Ci sono 414 città con una popolazione superiore a un milione di abitanti. Che con i loro grattacieli e con il consumo di energia stanno distruggendo il Pianeta. L’allarme di un ambientalista

L’anno prossimo segnerà una pietra miliare nella storia dell’epopea umana, simile per importanza all’era dell’agricoltura e della rivoluzione industriale. Per la prima volta, secondo le previsioni delle Nazioni Unite, la maggior parte degli abitanti del Pianeta vivrà in vaste aree urbane, prevalentemente in megacittà e in grandi sobborghi, con popolazioni di 10 milioni o più. È l’avvento dell'”Homo Urbanus”. Milioni di persone ammassate e stipate una sopra l’altra in gigantesche metropoli costituiscono un fenomeno nuovo. Ricordiamoci che due secoli fa, un uomo medio, su tutta la faccia della Terra, poteva incontrare al massimo 200 o 300 suoi simili nel corso di un’intera vita. Oggi, invece, un abitante di New York può vivere e operare fra 220 mila persone in un raggio di dieci minuti da casa o dal proprio ufficio nel centro di Manhattan. Soltanto una città in tutta la storia, l’antica Roma, vantava una popolazione di oltre un milione di abitanti prima del XIX secolo. Londra divenne la prima metropoli moderna con più di un milione di abitanti solo nel 1820. Nel 1900 esistevano 11 città con una popolazione superiore al milione; nel 1950, salirono a 75; nel 1976, a 191. Oggi, sono 414 le città che vanno oltre il milione e non s’intravede la fine del processo di urbanizzazione poiché la nostra specie sta crescendo a un ritmo allarmante. Ogni giorno, nel mondo, nascono 376 mila persone e si prevede che l’intera popolazione umana salirà a 9 miliardi nel 2042, concentrata per lo più in aree urbane ad alta densità demografica.

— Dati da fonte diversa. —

(** A lateral move that would leave the world: the negation of the bound
    tests of the cases "a" and "d". *)
Definition out_of_bounds (i : MoveIntent) (p : Player) : Prop :=
  match i with
  | StrafeLeft => snd (proposed i p) < - boundaryLimit
  | StrafeRight => boundaryLimit < snd (proposed i p)
  | _ => False
  end.

(** The delta-time [drawScene(time)] computes in the state [g]. *)
Definition frame_dt (time : Q) (g : Game) : Q :=
  (time - (if no_lastTime (lastTime g) then time
           else number_of (lastTime g))) / 1000.0.

(** The displayed score as the specification defines it. *)
Definition score (g : Game) : Z := Qfloor ((maxDistanceX g - initialX) / step).

(** What the score reads: [maxDistanceX] and the score text. *)
Definition score_fields (g : Game) : Q * Z := (maxDistanceX g, scoreText g).

(** The draws of [Math.random()] lie in [[0, 1)]. *)
Definition unit_draws (rng : nat -> Q) : Prop := forall n, 0 <= rng n < 1.

(** The game-over state as [gameOver()] leaves it. *)
Definition session_over (g : Game) : Prop :=
  isGameOver g = true /\ isPaused g = true /\ modalHidden g = false.

(** A car within its lateral bounds. *)
Definition car_in_bounds (c : Car) : Prop :=
  car_minZ c <= car_z c /\ car_z c <= car_maxZ c.

(** The lateral coordinate of a car after the move of [moveCar] and before
    its wrap: the car stalls when the move would bring it within the
    collision radius of another car of its lane. *)
Definition moved_z (dt : Q) (others : list Car) (car : Car) : Q :=
  let newZ := car_z car + car_speed car * car_direction car * dt in
  if existsb (fun otherCar =>
                Qeqb (car_x otherCar) (car_x car)
                && Qltb (Qabs (car_z otherCar - newZ)) 2.0)
             others
  then car_z car else newZ.

(** The traffic step of successive ticks, one delta-time per tick. *)
Definition simulate_traffic (dts : list Q) (cs : list Car) : list Car :=
  fold_left (fun cs dt => moveCars dt cs) dts cs.

(** The lane list in strictly increasing order of axis coordinate. *)
Definition rows_sorted (rows : list Row) : Prop :=
  StronglySorted (fun a b => row_x a < row_x b) rows.

(** No two lanes of the list at the same axis coordinate. *)
Definition rows_distinct (rows : list Row) : Prop :=
  ForallOrdPairs (fun a b => ~ row_x a == row_x b) rows.

(** Sorted lanes, all at or below [lastX]. *)
Definition rows_up_to (lastX : Q) (w : World) : Prop :=
  rows_sorted (terrainRows w)
  /\ Forall (fun r => row_x r <= lastX) (terrainRows w).

(** The band of the specification around a scroll position [c]:
    [[c - behind_margin, c + ahead_margin]] with the margins [15] and
    [DRAW_DISTANCE] of [updateTerrain]. *)
Definition in_window (c x : Q) : Prop :=
  c - 15 <= x /\ x <= c + DRAW_DISTANCE.

(** The band [updateTerrain] keeps: one lane more ahead, exclusive. *)
Definition in_window_plus_row (c x : Q) : Prop :=
  c - 15 <= x /\ x < c + DRAW_DISTANCE + ROW_DEPTH.

(** Every live tree and car has its axis coordinate in [band]. *)
Definition entities_in (band : Q -> Prop) (w : World) : Prop :=
  Forall (fun tree => band (tree_x tree)) (trees w)
  /\ Forall (fun car => band (car_x car)) (cars w).

(** The operations on the world window: the extend/evict call of a tick at
    a scroll position, and the reset [restartGame] does (steps 5 and 6:
    the three collections are emptied and [initTerrain(-12)] is called). *)
Inductive WindowOp :=
| ExtendEvict (currentCameraX : Q)
| Reset.

Definition resetTerrain (rng : nat -> Q) (w : World) : World :=
  initTerrain rng (-12)
    (set_terrainRows [] (set_cars [] (set_trees [] w))).

Definition window_op (rng : nat -> Q) (w : World) (op : WindowOp) : World :=
  match op with
  | ExtendEvict c => updateTerrain rng c w
  | Reset => resetTerrain rng w
  end.

(** ** The phases of a tick

    The statements of [drawScene] in groups, each as a function of its
    own, in the order in which [drawScene] runs them. *)

(** Clock: the delta-time and the new [lastTime]. *)
Definition phase_clock (time : Q) (g : Game) : Q * Game :=
  (frame_dt time g, set_lastTime (Some time) g).

(** Score: [maxDistanceX] and the score text. *)
Definition phase_score (g : Game) : Game :=
  if Qgtb (p_x (player g)) (maxDistanceX g) then
    let g := set_maxDistanceX (p_x (player g)) g in
    set_scoreText (Qfloor ((maxDistanceX g - initialX) / step)) g
  else g.

(** Scroll: the automatic advance of [cameraX]. *)
Definition phase_scroll (dt : Q) (g : Game) : Game :=
  set_cameraX (cameraX g + scrollSpeed * dt) g.

(** Session transition of a player left behind. *)
Definition phase_left_behind (g : Game) : Game :=
  if Qltb (p_x (player g)) (cameraX g + 3.8) then gameOver g else g.

(** The camera is pulled forward to the player, and the up vector set. *)
Definition phase_camera (aspect : Q) (g : Game) : Game :=
  let minCameraYForPlayer := p_x (player g) + (6.0 / aspect) / 6.0 - 10.0 in
  let g := if Qltb (cameraX g) minCameraYForPlayer
           then set_cameraX minCameraYForPlayer g else g in
  match projectionMode g with
  | perspective => g
  | ortho => if (cameraMode g =? 1)%Z then set_V (1.0, 0.0, 0.0) g else g
  end.

(** Traffic movement. *)
Definition phase_traffic (dt : Q) (g : Game) : Game :=
  set_world (set_cars (moveCars dt (cars (world g))) (world g)) g.

(** Collision detection against the cars, and its session transition. *)
Definition phase_collision (g : Game) : Game :=
  if checkCollisionWithCars g (p_x (player g)) (p_z (player g))
  then gameOver g else g.

(** World window: evict behind, extend ahead. *)
Definition phase_window (rng : nat -> Q) (g : Game) : Game :=
  set_world (updateTerrain rng (cameraX g) (world g)) g.

Definition phase_frameCount (g : Game) : Game :=
  set_frameCount (frameCount g + 1)%Z g.

(** The order of [drawScene]. *)
Definition tick_in_code_order (rng : nat -> Q) (time aspect : Q) (g : Game)
  : Game :=
  let '(dt, g) := phase_clock time g in
  let g := phase_score g in
  let g := phase_scroll dt g in
  let g := phase_left_behind g in
  let g := phase_camera aspect g in
  let g := phase_traffic dt g in
  let g := phase_collision g in
  let g := phase_window rng g in
  phase_frameCount g.

(** The order the specification gives: clock, scroll, window, traffic,
    collision, score, session transition.  The two tests that end the
    session are evaluated where the specification puts detection (the
    left-behind test with the scroll, the car test after the traffic) and
    [gameOver] is applied last. *)
Definition tick_in_spec_order (rng : nat -> Q) (time aspect : Q) (g : Game)
  : Game :=
  let '(dt, g) := phase_clock time g in
  let g := phase_scroll dt g in
  let left_behind := Qltb (p_x (player g)) (cameraX g + 3.8) in
  let g := phase_camera aspect g in
  let g := phase_window rng g in
  let g := phase_traffic dt g in
  let hit := checkCollisionWithCars g (p_x (player g)) (p_z (player g)) in
  let g := phase_score g in
  let g := if left_behind || hit then gameOver g else g in
  phase_frameCount g.

(** ** Vectors

    The top-level helpers of the file.  A vector is a JavaScript array of
    three numbers; [v[0]], [v[1]] and [v[2]] are its components. *)
Definition Vec3 : Type := Q * Q * Q.

Definition v0 (v : Vec3) : Q := fst (fst v).
Definition v1 (v : Vec3) : Q := snd (fst v).
Definition v2 (v : Vec3) : Q := snd v.

(** [crossProduct(v1, v2)] *)
Definition crossProduct (a b : Vec3) : Vec3 :=
  (v1 a * v2 b - v2 a * v1 b,
   v2 a * v0 b - v0 a * v2 b,
   v0 a * v1 b - v1 a * v0 b).

(** The scalar product, the opposite vector and equality of vectors as
    numbers. *)
Definition dot (a b : Vec3) : Q := v0 a * v0 b + v1 a * v1 b + v2 a * v2 b.

Definition vec_opp (a : Vec3) : Vec3 := (- v0 a, - v1 a, - v2 a).

Definition vec_eq (a b : Vec3) : Prop :=
  v0 a == v0 b /\ v1 a == v1 b /\ v2 a == v2 b.

(** ** Model normalisation

    [objData.positions] is a flat array that [parseOBJ] fills three numbers
    at a time ([positions.push(...vert)]); it is modelled as the list of
    its vertices.  The six bounds start at [Infinity] and [-Infinity] and
    all become finite with the first vertex: [None] stands for the
    untouched bounds. *)
Record Bounds := mkBounds {
  b_minX : Q; b_maxX : Q;
  b_minY : Q; b_maxY : Q;
  b_minZ : Q; b_maxZ : Q
}.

Fino a quando la nostra specie ha dovuto basarse la propria esistenza sul sole, i venti e le correnti, sull’energia animale e umana, il numero degli abitanti del pianeta è rimasto relativamente basso, in modo da adattarsi alle possibilità di sostegno della natura, ovvero alla capacità della biosfera di riciclare i rifiuti e rinnovare le risorse. La svolta avvenne con l’esumazione di grandi quantità di sole immagazzinato, dapprima nella forma di giacimenti di carbone, poi di petrolio e gas naturale sotto la superficie della Terra. Sfruttati grazie alla macchina a vapore e in seguito al motore a combustione interna e convertiti in elettricità e distribuiti attraverso reti apposite, i carburanti fossili permisero all’umanità di escogitare nuove tecnologie che accrebbero sensibilmente la produzione di cibo e di beni e servizi industriali.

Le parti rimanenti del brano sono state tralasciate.